Structural insights into mRNA recognition from a PIWI domain-siRNA guide complex

Abstract

RNA interference and related RNA silencing phenomena use short antisense guide RNA molecules to repress the expression of target genes. Argonaute proteins, containing amino-terminal PAZ (for PIWI/Argonaute/Zwille) domains and carboxy-terminal PIWI domains, are core components of these mechanisms. Here we show the crystal structure of a Piwi protein from Archaeoglobus fulgidus (AfPiwi) in complex with a small interfering RNA (siRNA)-like duplex, which mimics the 5' end of a guide RNA strand bound to an overhanging target messenger RNA. The structure contains a highly conserved metal-binding site that anchors the 5' nucleotide of the guide RNA. The first base pair of the duplex is unwound, separating the 5' nucleotide of the guide from the complementary nucleotide on the target strand, which exits with the 3' overhang through a short channel. The remaining base-paired nucleotides assume an A-form helix, accommodated within a channel in the PIWI domain, which can be extended to place the scissile phosphate of the target strand adjacent to the putative slicer catalytic site. This study provides insights into mechanisms of target mRNA recognition and cleavage by an Argonaute-siRNA guide complex.

Figure 1

General features of AfPiwi-siRNA interactions and distortion of the 5′ terminus of the RNA duplex. (a) Schematic of the RNA duplex co-crystallized with AfPiwi, indicating nomenclature for guide and target strands. (b) Orthogonal views of the AfPiwi-RNA complex.

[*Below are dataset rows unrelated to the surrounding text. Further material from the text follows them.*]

(* ===== verification/Keyboard.v ===== *)
(** * drivers/keyboard.cpp: scancodes to a ring buffer

    A ring of 128 bytes with [keyboard_head] and [keyboard_tail]; the abstract
    state is the list of keys waiting, oldest first, at most 127 of them. *)
From S2P Require Import Prelude PortIo Pic.

Definition KBD_SIZE : Z := 128.

Record keyboard := mk_kbd {
  keyboard_buffer : list Z;
  keyboard_head : Z;
  keyboard_tail : Z;
}.
Definition keyboard_init : keyboard := mk_kbd (replicate 128 0) 0 0.

(** The scancode set 1 table; the entries after F12 are zero. *)
Definition kbd_us : list Z :=
  [0; 27; 49; 50; 51; 52; 53; 54; 55; 56;
   57; 48; 45; 61; 8;
   9;
   113; 119; 101; 114;
   116; 121; 117; 105; 111; 112; 91; 93; 10;
   0;
   97; 115; 100; 102; 103; 104; 106; 107; 108; 59;
   39; 96; 0;
   92; 122; 120; 99; 118; 98; 110;
   109; 44; 46; 47; 0;
   42;
   0;
   32;
   0;
   0;
   0; 0; 0; 0; 0; 0; 0; 0;
   0;
   0;
   0;
   0;
   0;
   0;
   45;
   0;
   0;
   0;
   43;
   0;
   0;
   0;
   0;
   0;
   0; 0; 0;
   0;
   0;
   0] ++ replicate 38 0.

Definition enqueue_key (k : keyboard) (c : Z) : option keyboard :=
  let next_head := u32 (keyboard_head k + 1) mod KBD_SIZE in
  if next_head =? keyboard_tail k then Some k else
  b ← zset (keyboard_buffer k) (keyboard_head k) c;
  Some (mk_kbd b next_head (keyboard_tail k)).

Definition handle_keyboard_input (k : keyboard) (scancode : Z) : option keyboard :=
  if negb (Z.land scancode 0x80 =? 0) then Some k else
  if scancode <? 128 then
    c ← zget kbd_us scancode;
    if negb (c =? 0) then enqueue_key k c else Some k
  else Some k.

(** The IRQ1 handler. *)
Definition keyboard_handler {W} `{Ports W} (k : keyboard) (w : W) : option (keyboard * W) :=
  let '(scancode, w) := inb w 0x60 in
  k' ← handle_keyboard_input k scancode;
  Some (k', pic_send_eoi w 1).

(** The key, 0 when the buffer is empty. *)
Definition dequeue_key (k : keyboard) : option (Z * keyboard) :=
  if keyboard_tail k =? keyboard_head k then Some (0, k) else
  c ← zget (keyboard_buffer k) (keyboard_tail k);
  Some (c, mk_kbd (keyboard_buffer k) (keyboard_head k)
             (u32 (keyboard_tail k + 1) mod KBD_SIZE)).

Definition buffer_has_char (k : keyboard) : bool := negb (keyboard_head k =? keyboard_tail k).

(** ** The abstract queue *)
Record kbd_wf (k : keyboard) : Prop := {
  kw_len : length (keyboard_buffer k) = 128%nat;
  kw_head : 0 <= keyboard_head k < 128;
  kw_tail : 0 <= keyboard_tail k < 128;
}.

(** Keys waiting, oldest first. *)
Definition pending (k : keyboard) : nat :=
  Z.to_nat ((keyboard_head k - keyboard_tail k) mod 128).
Definition slot (k : keyboard) (i : nat) : nat := Z.to_nat ((keyboard_tail k + Z.of_nat i) mod 128).
Definition keys (k : keyboard) : list Z :=
  (fun i => default 0 (keyboard_buffer k !! slot k i)) <$> seq 0 (pending k).

Lemma pending_lt k : (pending k < 128)%nat.
Proof. unfold pending. pose proof (Z.mod_pos_bound (keyboard_head k - keyboard_tail k) 128). lia. Qed.
Lemma keys_length k : length (keys k) = pending k.
Proof. unfold keys. by rewrite length_fmap, length_seq. Qed.

Lemma next_index x : 0 <= x < 128 -> u32 (x + 1) mod KBD_SIZE = (x + 1) mod 128.
Proof. intros. by rewrite u32_small by lia. Qed.

(** Every slot in use is below 128 and differs from the slot of the head. *)
Lemma slot_not_head k i : kbd_wf k -> (i < pending k)%nat ->
  slot k i <> Z.to_nat (keyboard_head k).
Proof.
  intros [_ Hh Ht]. unfold pending, slot. intros Hi Heq.
  apply Z2Nat.inj in Heq; [|apply Z.mod_pos_bound; lia|lia].
  revert Hi Heq. Z.to_euclidean_division_equations. nia.
Qed.

Lemma enqueue_key_spec k c : kbd_wf k ->
  exists k', enqueue_key k c = Some k' /\ kbd_wf k' /\
    keys k' = if decide (pending k = 127%nat) then keys k else keys k ++ [c].
Proof.
  intros Hk. pose proof Hk as [Hl Hh Ht]. unfold enqueue_key. rewrite next_index by done.
  destruct (Z.eqb_spec ((keyboard_head k + 1) mod 128) (keyboard_tail k)) as [He|Hne].
  - exists k. split; [done|]. split; [done|]. rewrite decide_True; [done|]. unfold pending.
    revert He. Z.to_euclidean_division_equations. lia.
  - rewrite zset_in_range by (rewrite Hl; lia). cbn [mbind option_bind].
    set (k' := mk_kbd _ _ _). exists k'. split; [done|].
    assert (Hk' : kbd_wf k').
    { split; simpl; [by rewrite length_insert|apply Z.mod_pos_bound; lia|done]. }
    split; [done|].
    assert (Hp : pending k' = S (pending k) /\ pending k <> 127%nat).
    { unfold pending. simpl. revert Hne. Z.to_euclidean_division_equations. lia. }
    destruct Hp as [Hp Hnf]. rewrite decide_False by done.
    unfold keys. rewrite Hp, seq_S, fmap_app. f_equal.
    + apply list_fmap_ext. intros i x [-> Hi]%lookup_seq.
      change (slot k' (0 + i)) with (slot k (0 + i)). simpl keyboard_buffer.
      rewrite list_lookup_insert_ne; [done|]. intros Hx. symmetry in Hx. revert Hx.
      by apply slot_not_head.
    + simpl. f_equal. assert (Hs : slot k' (pending k) = Z.to_nat (keyboard_head k)).
      { unfold slot, pending. simpl. f_equal. revert Ht Hh. clear. intros.
        Z.to_euclidean_division_equations. nia. }
      rewrite Hs. rewrite list_lookup_insert_eq by lia. done.
Qed.

Lemma dequeue_key_spec k : kbd_wf k ->
  exists c k', dequeue_key k = Some (c, k') /\ kbd_wf k' /\
    match keys k with
    | [] => c = 0 /\ k' = k
    | x :: rest => c = x /\ keys k' = rest
    end.
Proof.
  intros Hk. pose proof Hk as [Hl Hh Ht]. unfold dequeue_key.
  destruct (Z.eqb_spec (keyboard_tail k) (keyboard_head k)) as [He|Hne].
  - exists 0, k. split; [done|]. split; [done|]. unfold keys, pending.
    by rewrite He, Z.sub_diag.
  - destruct (zget_total (keyboard_buffer k) (keyboard_tail k)) as [c Hc]; [rewrite Hl; lia|].
    rewrite Hc. cbn [mbind option_bind]. rewrite next_index by done. set (k' := mk_kbd _ _ _).
    exists c, k'. split; [done|]. split; [split; simpl; try done; apply Z.mod_pos_bound; lia|].
    assert (Hp : pending k = S (pending k')).
    { unfold pending. simpl. Z.to_euclidean_division_equations. lia. }
    unfold keys at 1. rewrite Hp. simpl. split.
    + assert (Hs : slot k 0 = Z.to_nat (keyboard_tail k)).
      { unfold slot. rewrite Z.add_0_r, Z.mod_small by lia. done. }
      rewrite Hs. unfold zget in Hc. rewrite decide_True in Hc by lia. by rewrite Hc.
    + unfold keys. rewrite <- fmap_S_seq, <- list_fmap_compose. apply list_fmap_ext.
      intros i x _. simpl. do 2 f_equal. unfold slot. simpl. f_equal.
      rewrite Zplus_mod_idemp_l. f_equal. lia.
Qed.

(** ** Properties *)
(** C36. The ring is a FIFO queue of capacity 127: enqueue appends the key unless 127
    are waiting, when it drops it; dequeue removes the oldest key, and answers 0
    and changes nothing when none waits; buffer_has_char tells which; none of
    them leaves the 128 bytes. *)
Theorem keyboard_is_fifo k c :
  kbd_wf k ->
  (exists k', enqueue_key k c = Some k' /\ kbd_wf k' /\
     keys k' = if decide (length (keys k) = 127%nat) then keys k else keys k ++ [c]) /\
  (exists x k', dequeue_key k = Some (x, k') /\ kbd_wf k' /\
     match keys k with [] => x = 0 /\ k' = k | y :: rest => x = y /\ keys k' = rest end) /\
  buffer_has_char k = negb (bool_decide (keys k = [])) /\
  (length (keys k) <= 127)%nat.
Proof.
  intros Hk. rewrite keys_length. split; [by apply enqueue_key_spec|].
  split; [by apply dequeue_key_spec|]. pose proof (pending_lt k). split; [|lia].
  unfold buffer_has_char. f_equal. destruct (Z.eqb_spec (keyboard_head k) (keyboard_tail k)) as [He|Hne];
    symmetry; [apply bool_decide_eq_true|apply bool_decide_eq_false].
  - unfold keys, pending. by rewrite He, Z.sub_diag.
  - intros Hn. apply (f_equal length) in Hn. rewrite keys_length in Hn. destruct Hk as [_ Hh Ht].
    unfold pending in Hn. simpl in Hn. revert Hn. Z.to_euclidean_division_equations. lia.
Qed.

Lemma keyboard_init_wf : kbd_wf keyboard_init.
Proof. split; simpl; [done|lia|lia]. Qed.

Lemma keyboard_is_fifo_witness :
  (exists k', enqueue_key keyboard_init 97 = Some k' /\ kbd_wf k' /\
     keys k' = if decide (length (keys keyboard_init) = 127%nat) then keys keyboard_init
               else keys keyboard_init ++ [97]) /\
  (exists x k', dequeue_key keyboard_init = Some (x, k') /\ kbd_wf k' /\
     match keys keyboard_init with
     | [] => x = 0 /\ k' = keyboard_init | y :: rest => x = y /\ keys k' = rest end) /\
  buffer_has_char keyboard_init = negb (bool_decide (keys keyboard_init = [])) /\
  (length (keys keyboard_init) <= 127)%nat.
Proof. apply (keyboard_is_fifo keyboard_init 97). exact keyboard_init_wf. Defined.

(** The interrupt handler, on any byte the keyboard sends, ends with the end of
    interrupt and queues at most one key: none for a release code, the table's
    character for a press, and never the character 0, which dequeue_key uses
    for "empty". *)
Theorem keyboard_handler_queues_press {W} `{Ports W} (k : keyboard) (w w1 : W) scancode :
  kbd_wf k -> inb w 0x60 = (scancode, w1) -> 0 <= scancode < 256 -> 0 ∉ keys k ->
  exists k', keyboard_handler k w = Some (k', pic_send_eoi w1 1) /\ kbd_wf k' /\ 0 ∉ keys k' /\
    (keys k' = keys k \/
     exists c, scancode < 128 /\ kbd_us !! Z.to_nat scancode = Some c /\ c <> 0 /\
       keys k' = keys k ++ [c]).
Proof.
  intros Hk Hin Hs Hz. unfold keyboard_handler. rewrite Hin. unfold handle_keyboard_input.
  destruct (Z.ltb_spec scancode 128) as [Hlt|Hge].
  - assert (Hland : Z.land scancode 0x80 = 0).
    { apply Z.bits_inj'. intros n Hn. rewrite Z.land_spec, Z.bits_0.
      change 0x80 with (2 ^ 7). rewrite Z.pow2_bits_eqb by lia.
      destruct (Z.eqb_spec 7 n) as [<-|]; [|apply andb_false_r].
      apply andb_false_intro1. apply Z.testbit_false; [lia|]. by rewrite Z.div_small by lia. }
    rewrite Hland. cbn [Z.eqb negb].
    destruct (zget_total kbd_us scancode) as [c Hc]; [simpl; lia|]. rewrite Hc.
    cbn [mbind option_bind]. destruct (Z.eqb_spec c 0) as [->|Hc0]; cbn [negb].
    + cbn [mbind option_bind]. exists k. split; [done|]. split; [done|]. split; [done|by left].
    + destruct (enqueue_key_spec k c Hk) as (k' & -> & Hk' & Hkeys). cbn [mbind option_bind].
      exists k'. split; [done|]. split; [done|]. unfold zget in Hc. rewrite decide_True in Hc by lia.
      rewrite Hkeys. case_decide; [by split; [|left]|]. split; [|right; by exists c].
      rewrite not_elem_of_app, list_elem_of_singleton. done.
  - destruct (negb _); cbn [mbind option_bind]; exists k;
      (split; [done|]); (split; [done|]); (split; [done|by left]).
Qed.

Import Trace.
(** The press of the key A, scancode 30. *)
Lemma keyboard_handler_queues_press_witness :
  exists k', keyboard_handler keyboard_init (mk_trace [30] []) =
      Some (k', pic_send_eoi (mk_trace [] []) 1) /\ kbd_wf k' /\ 0 ∉ keys k' /\
    (keys k' = keys keyboard_init \/
     exists c, 30 < 128 /\ kbd_us !! Z.to_nat 30 = Some c /\ c <> 0 /\
       keys k' = keys keyboard_init ++ [c]).
Proof.
  apply (keyboard_handler_queues_press keyboard_init (mk_trace [30] []) (mk_trace [] []) 30).
  - exact keyboard_init_wf.
  - reflexivity.
  - lia.
  - unfold keys. simpl. apply not_elem_of_nil.
Defined.
(* ===== verification/Exceptions.v ===== *)
(** * The exception handlers of arch/x86/idt.cpp

    [isr_handler] (vector 0) and [gpf_handler] (vector 13): a red report on the
    console, then a halt.  The answer is the console when the processor halts. *)
From S2P Require Import Prelude CString PortIo Pic Vga Console.

Section Handlers.
Context {W : Type} `{Ports W}.
Implicit Types (v : vga W).

(** Up to the loop on [hlt]. *)
Definition isr_handler v : option (vga W) :=
  let v := set_text_color v VGA_COLOR_LIGHT_RED VGA_COLOR_BLACK in
  v ← print_string v (cbuf (newline :: codes "[EXCEPTION] CPU Divide by Zero Exception (ISR0)!" ++ [newline]));
  print_string v (cbuf (codes "System halted." ++ [newline])).

(** [buf] is uninitialised. *)
Definition gpf_handler v (buf : list Z) (error_code : Z) : option (vga W) :=
  let v := set_text_color v VGA_COLOR_LIGHT_RED VGA_COLOR_BLACK in
  v ← print_string v (cbuf (newline :: codes "========================================" ++ [newline]));
  v ← print_string v (cbuf (codes " [KERNEL PANIC] GENERAL PROTECTION FAULT (GPF)!" ++ [newline]));
  v ← print_string v (cbuf (codes "========================================" ++ [newline]));
  v ← print_string v (lit "Error Code: 0x");
  '(v, buf) ← print_itoa v error_code buf 16;
  v ← print_string v (cbuf [newline]);
  v ← print_string v (cbuf (codes
    "Cause: Privilege violation (Ring 3 attempted Ring 0 instruction/access) or Invalid Segment."
    ++ [newline]));
  print_string v (cbuf (codes "System halted." ++ [newline])).
End Handlers.

Section Spec.
Context {W : Type} `{CrtcLaws W}.
Implicit Types (v : vga W).

Definition red v : vga W := set_text_color v VGA_COLOR_LIGHT_RED VGA_COLOR_BLACK.
Lemma red_wf v : vga_wf v -> vga_wf (red v).
Proof. intros []. by split. Qed.
Definition divide_report : list Z :=
  newline :: codes "[EXCEPTION] CPU Divide by Zero Exception (ISR0)!" ++ [newline] ++
  codes "System halted." ++ [newline].
Definition gpf_report (ds : list Z) : list Z :=
  newline :: codes "========================================" ++ [newline] ++
  codes " [KERNEL PANIC] GENERAL PROTECTION FAULT (GPF)!" ++ [newline] ++
  codes "========================================" ++ [newline] ++
  codes "Error Code: 0x" ++ ds ++ [newline] ++
  codes "Cause: Privilege violation (Ring 3 attempted Ring 0 instruction/access) or Invalid Segment."
    ++ [newline] ++ codes "System halted." ++ [newline].

(** The handlers of vectors 0 and 13 never go wrong: from any console they put
    their report on the screen in light red, the error code of a general
    protection fault in hexadecimal, and halt. *)
Theorem exception_reports v buf error_code :
  vga_wf v -> (8 < length buf)%nat -> 0 <= error_code < 4294967296 ->
  (exists v', isr_handler v = Some v' /\ shows (red v) divide_report v') /\
  exists v' ds, gpf_handler v buf error_code = Some v' /\ digits_of 16 error_code ds /\
    shows (red v) (gpf_report ds) v'.
Proof.
  intros Hv Hb He. pose proof (red_wf v Hv) as Hv0. split.
  - unfold isr_handler. fold (red v). cbv zeta. pose proof (shows_refl (red v) Hv0) as Hsh.
    print_step. print_last. by split.
  - unfold gpf_handler. fold (red v). cbv zeta. pose proof (shows_refl (red v) Hv0) as Hsh. unfold lit.
    do 4 print_step. number_step 8%nat ds Hdig. do 2 print_step. print_last.
    exists ds. split; [done|]. split; [done|]. unfold gpf_report. match goal with Hs : shows _ _ _ |- _ => revert Hs end.
    rewrite <- !app_assoc. cbn [app]. done.
Qed.
End Spec.

Import Crtc.
Lemma exception_reports_witness : exists v' ds, gpf_handler demo_screen (replicate 32 0) 0x1B = Some v' /\
  digits_of 16 0x1B ds /\ shows (red demo_screen) (gpf_report ds) v'.
Proof.
  apply (exception_reports demo_screen (replicate 32 0) 0x1B).
  - split; [done|]. by vm_compute.
  - simpl. lia.
  - lia.
Defined.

The divalent metal in the G1 binding pocket is shown as a red sphere (M). (c) Two orthogonal views of the RNA 2Fo-Fc electron density map contoured at 1α. Left: view of the RNA as seen by the protein. G1 to G9 (G1 to G11 right) and T(-2) to T9 are placed in electron density. Figure generated using PYMOL (http://www.pymol.com).

Figure 2

Interactions between AfPiwi and the guide RNA strand. (a) Detailed view of the G1 binding pocket. Side chains coloured grey show conformations of selected residues in the absence of RNA. The concerted shift of Tyr 123 and Lys 127 suggests an induced fit mechanism for phosphate binding. The divalent metal (M) is shown as a yellow sphere. (b) View of interactions with the phosphate groups of G1 to G5. The target strand is omitted for clarity.

Figure 3

Proposed model for a 19 nucleotide guide - target duplex bound to AfPiwi. (a) View showing the positioning of the scissile phosphate of the target strand (between T10 and T11, coloured red) with respect to the location of the putative slicer catalytic site. The modelled RNA region is coloured darker for both strands (G10 to G19 and T10 to T19). PIWI sub-domains are shown. Catalytic Asp residues of the DDE motif, are absent in AfPiwi. (b) Stereoview with the molecular surface of AfPiwi colour-coded according to structural conservation (Supplementary Fig. 2). CRI, CRII and CRIII (Conserved Regions I, II and III) are indicated.